● Task details: Write out every line below that includes the word "size".

● Given records:
Lemma wrap_line_total s : screen_ok s ->
  total (wrap_line s) (fun s' => screen_ok s' /\ vs_cols s' = vs_cols s /\ vs_cursor_col s' = 0).
Proof.
  intros Hs. assert (Hc := so_cols s Hs). unfold wrap_line. eapply total_bind.
  { apply total_on_row; [done|by apply cursor_row_in|]. intros cells Hr.
    apply line_wrap; [lia|done]. }
  cbn beta. intros s1 (g & -> & H1 & _). eapply total_mono.
  { apply line_feed_total, set_cursor_col_ok; [done|]. cbn. lia. }
  intros s2 (H2 & _ & H3 & H4). split_and!; [done|by rewrite H3|by rewrite H4].
Qed.

Lemma print_total ch s : screen_ok s -> total (print ch s) screen_ok.
Proof.
  intros Hs. assert (Hc := so_cols s Hs). unfold print. fold (fitted (vs_cols s) ch).
  assert (Hput := fun column style cells => line_put (vs_cols s) ch style column cells).
  assert (Hw : (fitted (vs_cols s) ch).2 <= vs_cols s).
  { unfold fitted. destruct (vs_cols s <? glyph_width ch) eqn:E; cbn; [lia|]. by apply Nat.ltb_ge in E. }
  destruct (fitted (vs_cols s) ch) as [ch' width]. cbn [fst snd] in Hw, Hput.
  eapply total_bind with (P := fun s' => screen_ok s' /\ vs_cols s' = vs_cols s /\
                                         vs_cursor_col s' + width <= vs_cols s).
  { destruct (_ || _) eqn:E.
    - eapply total_mono; [by apply wrap_line_total|]. intros s' (H1 & H2 & ->). split_and!; try done; lia.
    - apply orb_false_iff in E as [E1%Nat.leb_gt E2%Nat.ltb_ge]. cbn. done. }
  cbn beta. intros s1 (H1 & H2 & H3). eapply total_bind.
  { apply total_on_row; [done|by apply cursor_row_in|]. intros cells Hr. rewrite H2 in Hr |- *.
    apply Hput; [done| |done]. apply (bo_style _ _ _ (so_live s1 H1)). }
  cbn beta. intros s2 (g & -> & H4 & _). apply set_cursor_col_ok; [done|]. cbn. by rewrite H2.
Qed.
End operations.

Section decoder.

(** *** Fields outside the buffers *)
Ltac field_ok := intros Hs **; destruct Hs; split; cbn; try done; try lia.

Lemma set_phase_ok p s : screen_ok s -> screen_ok (set_phase p s).
Proof. field_ok. Qed.
Lemma set_params_ok t s : screen_ok s -> (str_len t <= PARAMS_MAX)%N -> screen_ok (set_params t s).
Proof. field_ok. Qed.
Lemma set_pending_ok l s : screen_ok s -> length l <= pending_max -> screen_ok (set_utf8_pending l s).
Proof. field_ok. Qed.
Lemma set_needed_ok n s : screen_ok s -> n <= 4 -> screen_ok (set_utf8_needed n s).
Proof. field_ok. Qed.
Lemma set_application_cursor_ok b s : screen_ok s -> screen_ok (set_application_cursor b s).
Proof. field_ok. Qed.
Lemma set_bracketed_paste_ok b s : screen_ok s -> screen_ok (set_bracketed_paste b s).
Proof. field_ok. Qed.
Lemma set_mouse_mode_ok m s : screen_ok s -> screen_ok (set_mouse_protocol_mode m s).
Proof. field_ok. Qed.
Lemma set_mouse_encoding_ok m s : screen_ok s -> screen_ok (set_mouse_encoding m s).
Proof. field_ok. Qed.
Lemma set_motions_ok l s : screen_ok s -> screen_ok (set_retained_row_motions l s).
Proof. field_ok. Qed.
Lemma set_hidden_ok o s : screen_ok s ->
  (N.of_nat (from_option length 0%nat o) <= SYNCHRONIZED_OUTPUT_MAX)%N ->
  screen_ok (set_synchronized_output o s).
Proof. field_ok. Qed.

#[local] Hint Resolve set_phase_ok set_params_ok set_pending_ok set_needed_ok set_application_cursor_ok
  set_bracketed_paste_ok set_mouse_mode_ok set_mouse_encoding_ok set_motions_ok
  set_hidden_ok : usagi.

Lemma clear_utf8_ok s : screen_ok s -> screen_ok (clear_utf8 s).
Proof. intros. apply set_needed_ok; [apply set_pending_ok|]; cbn; auto; lia. Qed.

(** *** Modes *)
Lemma enter_alternate_ok s : screen_ok s -> screen_ok (enter_alternate_screen s).
Proof.
  intros Hs. unfold enter_alternate_screen. destruct (vs_primary_screen s); [done|].
  destruct Hs. split; cbn; try done. apply blank_buffer_ok. lia.
Qed.

Lemma leave_alternate_ok s : screen_ok s -> screen_ok (leave_alternate_screen s).
Proof.
  intros Hs. unfold leave_alternate_screen. destruct (vs_primary_screen s) as [p|] eqn:E; [|done].
  destruct Hs as [? ? ? Hp]. rewrite E in Hp. by split.
Qed.
#[local] Hint Resolve enter_alternate_ok leave_alternate_ok : usagi.

Lemma set_private_mode_ok s mode : screen_ok s -> screen_ok (set_private_mode s mode).
Proof.
  intros Hs. unfold set_private_mode. repeat case_match; auto with usagi.
  apply set_hidden_ok; [done|]. by vm_compute.
Qed.

Lemma reset_private_mode_ok s mode : screen_ok s -> screen_ok (reset_private_mode s mode).
Proof.
  intros Hs. unfold reset_private_mode, reset_mouse_mode, reset_mouse_encoding.
  repeat case_match; auto with usagi.
Qed.

Lemma foldl_ok {A} (f : VtScreen -> A -> VtScreen) l s :
  (forall s a, screen_ok s -> screen_ok (f s a)) -> screen_ok s -> screen_ok (foldl f s l).
Proof. intros Hf. revert s. induction l; cbn; auto. Qed.

(** *** Cursor, rendition and region *)
Lemma restore_cursor_ok s : screen_ok s -> screen_ok (restore_cursor s).
Proof.
  intros Hs. unfold restore_cursor. assert (H := bo_saved _ _ _ (so_live s Hs)).
  destruct (sb_saved_cursor (vs_live s)) as [[r c]|]; [|done]. destruct H as [H1 H2]. cbn in H1, H2.
  apply set_cursor_col_ok; [|done]. by apply set_cursor_row_ok.
Qed.

Lemma save_cursor_ok s : screen_ok s -> screen_ok (save_cursor s).
Proof.
  intros Hs. apply screen_ok_live; [done|]. assert (Hb := so_live s Hs). open_buffer Hb. by split.
Qed.

Lemma sgr_screen_ok s : screen_ok s -> screen_ok (sgr s).
Proof.
  intros Hs. apply screen_ok_live; [done|]. assert (Hb := so_live s Hs). open_buffer Hb.
  split; try done. apply canonical_style_ok, sgr_apply_ok, from_style_ok.
Qed.

Lemma coordinate_lt p size : 1 <= size -> coordinate p size < size.
Proof. unfold coordinate. lia. Qed.
Lemma advanced_lt from p size : 1 <= size -> advanced from p size < size.
Proof. unfold advanced. lia. Qed.
Lemma receded_le from p : receded from p <= from.
Proof. unfold receded. lia. Qed.

Lemma set_scroll_region_ok s : screen_ok s -> screen_ok (set_scroll_region s).
Proof.
  intros Hs. unfold set_scroll_region. destruct (so_rows s Hs) as [Hr _].
  set (top := coordinate _ _). set (bottom := coordinate (param 1 _ s) _).
  assert (Hb : bottom < vs_rows s) by by apply coordinate_lt. clearbody top bottom.
  apply screen_ok_live; [done|]. assert (Hl := so_live s Hs). open_buffer Hl.
  destruct (top <? bottom) eqn:E; cbn; [apply Nat.ltb_lt in E|]; split; cbn; try done; try lia;
    split; cbn; lia.
Qed.

Lemma tab_ok s : screen_ok s -> screen_ok (tab s).
Proof. intros Hs. apply set_cursor_col_ok; [done|]. lia. Qed.

(** *** Erasing *)
Lemma total_screen_grid s f :
  screen_ok s ->
  total (f (vs_grid s)) (fun g => length g = vs_rows s /\ Forall (line_ok (vs_cols s)) g) ->
  total (on_grid f s) screen_ok.
Proof.
  intros Hs Hf. eapply total_mono; [by apply total_on_grid|]. by intros s' (g & _ & H & _).
Qed.

Lemma total_cursor_row s f :
  screen_ok s ->
  (forall cells, line_ok (vs_cols s) cells -> total (f cells) (line_ok (vs_cols s))) ->
  total (on_row (vs_cursor_row s) f s) screen_ok.
Proof.
  intros Hs Hf. eapply total_mono; [by apply total_on_row; [|apply cursor_row_in|]|].
  by intros s' (g & _ & H & _).
Qed.

Lemma erase_line_total s : screen_ok s -> total (erase_line s) screen_ok.
Proof.
  intros Hs. unfold erase_line. repeat case_match; apply total_cursor_row; try done;
    intros; by apply line_clear.
Qed.

Lemma blank_rows_total rows cols a b g :
  length g = rows -> Forall (line_ok cols) g -> b <= rows ->
  total (for_each blank_row_at (range a b) g) (fun g => length g = rows /\ Forall (line_ok cols) g).
Proof.
  intros Hl Hg Hb. apply total_for_each; [|done]. intros i g' Hi [Hl' Hg'].
  apply elem_of_range in Hi. apply grid_modify; [done|done|lia|]. intros cells [[Hc _] _]. cbn.
  rewrite Hc. apply line_blank.
Qed.

Lemma erase_display_total s : screen_ok s -> total (erase_display s) screen_ok.
Proof.
  intros Hs. assert (Hr := cursor_row_in s Hs). assert (Hb := so_live s Hs). open_buffer Hb.
  unfold erase_display. apply total_screen_grid; [done|]. cbn beta.
  destruct (_ =? 1)%N; [|destruct (_ =? 2)%N].
  - eapply total_bind; [apply (blank_rows_total (vs_rows s) (vs_cols s)); [done|done|lia]|].
    intros g [Hl Hg].
    apply grid_modify; try done. intros. by apply line_clear.
  - by apply blank_rows_total.
  - eapply total_bind.
    { apply (grid_modify (vs_rows s) (vs_cols s)); try done. intros. by apply line_clear. }
    intros g [Hl Hg]. by apply blank_rows_total.
Qed.

Lemma edit_bounds s : screen_ok s -> 0 < edit_count s /\ edit_start s + edit_count s <= vs_cols s.
Proof.
  intros Hs. destruct (so_cols s Hs) as [Hc _]. unfold edit_count, edit_start.
  generalize (param 0 1 s). intros p. lia.
Qed.

Lemma delete_characters_total s : screen_ok s -> total (delete_characters s) screen_ok.
Proof.
  intros Hs. destruct (edit_bounds s Hs). apply total_cursor_row; [done|].
  intros. by apply line_delete.
Qed.

Lemma erase_characters_total s : screen_ok s -> total (erase_characters s) screen_ok.
Proof. intros Hs. apply total_cursor_row; [done|]. intros. by apply line_clear. Qed.

(** *** The decoder *)
Ltac quietly lem := eapply total_bind; [by apply lem|]; intros ? ?; done.

Lemma dispatch_csi_total final s : screen_ok s -> total (dispatch_csi final s) (fun p => screen_ok p.1).
Proof.
  intros Hs. destruct (so_rows s Hs) as [Hr _]. destruct (so_cols s Hs) as [Hc _].
  assert (Hcr := cursor_row_in s Hs). assert (Hcc := cursor_col_in s Hs).
  assert (Hcol : forall c, c < vs_cols s -> screen_ok (set_cursor_col c s)).
  { intros c H. apply set_cursor_col_ok; [done|lia]. }
  unfold dispatch_csi. cbn zeta.
  repeat match goal with
  | |- total (if ?b then _ else _) _ => destruct b; [try (cbn [total fst])|]
  end.
  - apply set_cursor_row_ok; [done|]. assert (H := receded_le (vs_cursor_row s) (param 0 1 s)). lia.
  - apply set_cursor_row_ok; [done|]. by apply advanced_lt.
  - apply Hcol. by apply advanced_lt.
  - apply set_cursor_col_ok; [done|]. assert (H := receded_le (vs_cursor_col s) (param 0 1 s)). lia.
  - apply Hcol. by apply coordinate_lt.
  - apply set_cursor_row_ok; [done|]. by apply coordinate_lt.
  - apply set_cursor_col_ok; [apply set_cursor_row_ok; [done|]; by apply coordinate_lt|].
    apply Nat.lt_le_incl. by apply (coordinate_lt (param 1 1 s) (vs_cols s)).
  - quietly erase_line_total.
  - quietly erase_display_total.
  - quietly delete_characters_total.
  - quietly erase_characters_total.
  - by apply set_scroll_region_ok.
  - eapply total_bind; [by apply scroll_region_up_total|]. by intros ? [].
  - eapply total_bind; [by apply scroll_down_total|]. by intros ? [].
  - by apply sgr_screen_ok.
  - by apply save_cursor_ok.
  - by apply restore_cursor_ok.
  - apply foldl_ok; [apply set_private_mode_ok|done].
  - apply foldl_ok; [apply reset_private_mode_ok|done].
  - done.
  - done.
Qed.

End decoder.
End bounded.

#[local] Notation sound := (screen_ok 3 false).

Lemma set_replaying_ok k r r' s :
  screen_ok k r s -> screen_ok k r' (set_replaying_synchronized_output r' s).
Proof. intros []. by split. Qed.

Lemma new_ok rows cols : sound (new rows cols).
Proof.
  assert (Hr := clamp_rows_bounds rows). assert (Hc := clamp_cols_bounds cols).
  split; cbn; try done; try lia. apply blank_buffer_ok. lia.
Qed.

Section decoder.

Lemma screen_ok_pending k k' r s :
  screen_ok k r s -> length (vs_utf8_pending s) <= k' -> screen_ok k' r s.
Proof. intros [] H. by split. Qed.

Lemma flush_utf8_total k r s : screen_ok k r s -> total (flush_utf8 s) (screen_ok 3 r).
Proof.
  intros Hs. unfold flush_utf8. apply (total_bind _ _ (screen_ok k r)).
  - repeat case_match; try done. by apply print_total.
  - intros s' Hs'. eapply screen_ok_pending; [by apply clear_utf8_ok|]. cbn. lia.
Qed.

Lemma utf8_len_le b : utf8_len b <= 4.
Proof. unfold utf8_len. repeat case_match; lia. Qed.

Lemma ground_byte_total r b s :
  screen_ok 3 r s -> vs_utf8_pending s = [] -> total (ground_byte b s) (screen_ok 3 r).
Proof.
  intros Hs Hp. unfold ground_byte.
  repeat match goal with
  | |- total (if ?b then _ else _) _ => destruct b; [try (cbn [total])|]
  end; try done.
  - by apply set_phase_ok.
  - apply set_cursor_col_ok; [done|lia].
  - eapply total_mono; [by apply line_feed_total|]. by intros ? [].
  - apply set_cursor_col_ok; [done|]. assert (H := cursor_col_in _ _ s Hs). lia.
  - by apply tab_ok.
  - by apply print_total.
  - apply set_pending_ok; [apply set_needed_ok; [done|apply utf8_len_le]|]. rewrite Hp. cbn. lia.
Qed.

● Problem solution:
Lemma coordinate_lt p size : 1 <= size -> coordinate p size < size.
Lemma advanced_lt from p size : 1 <= size -> advanced from p size < size.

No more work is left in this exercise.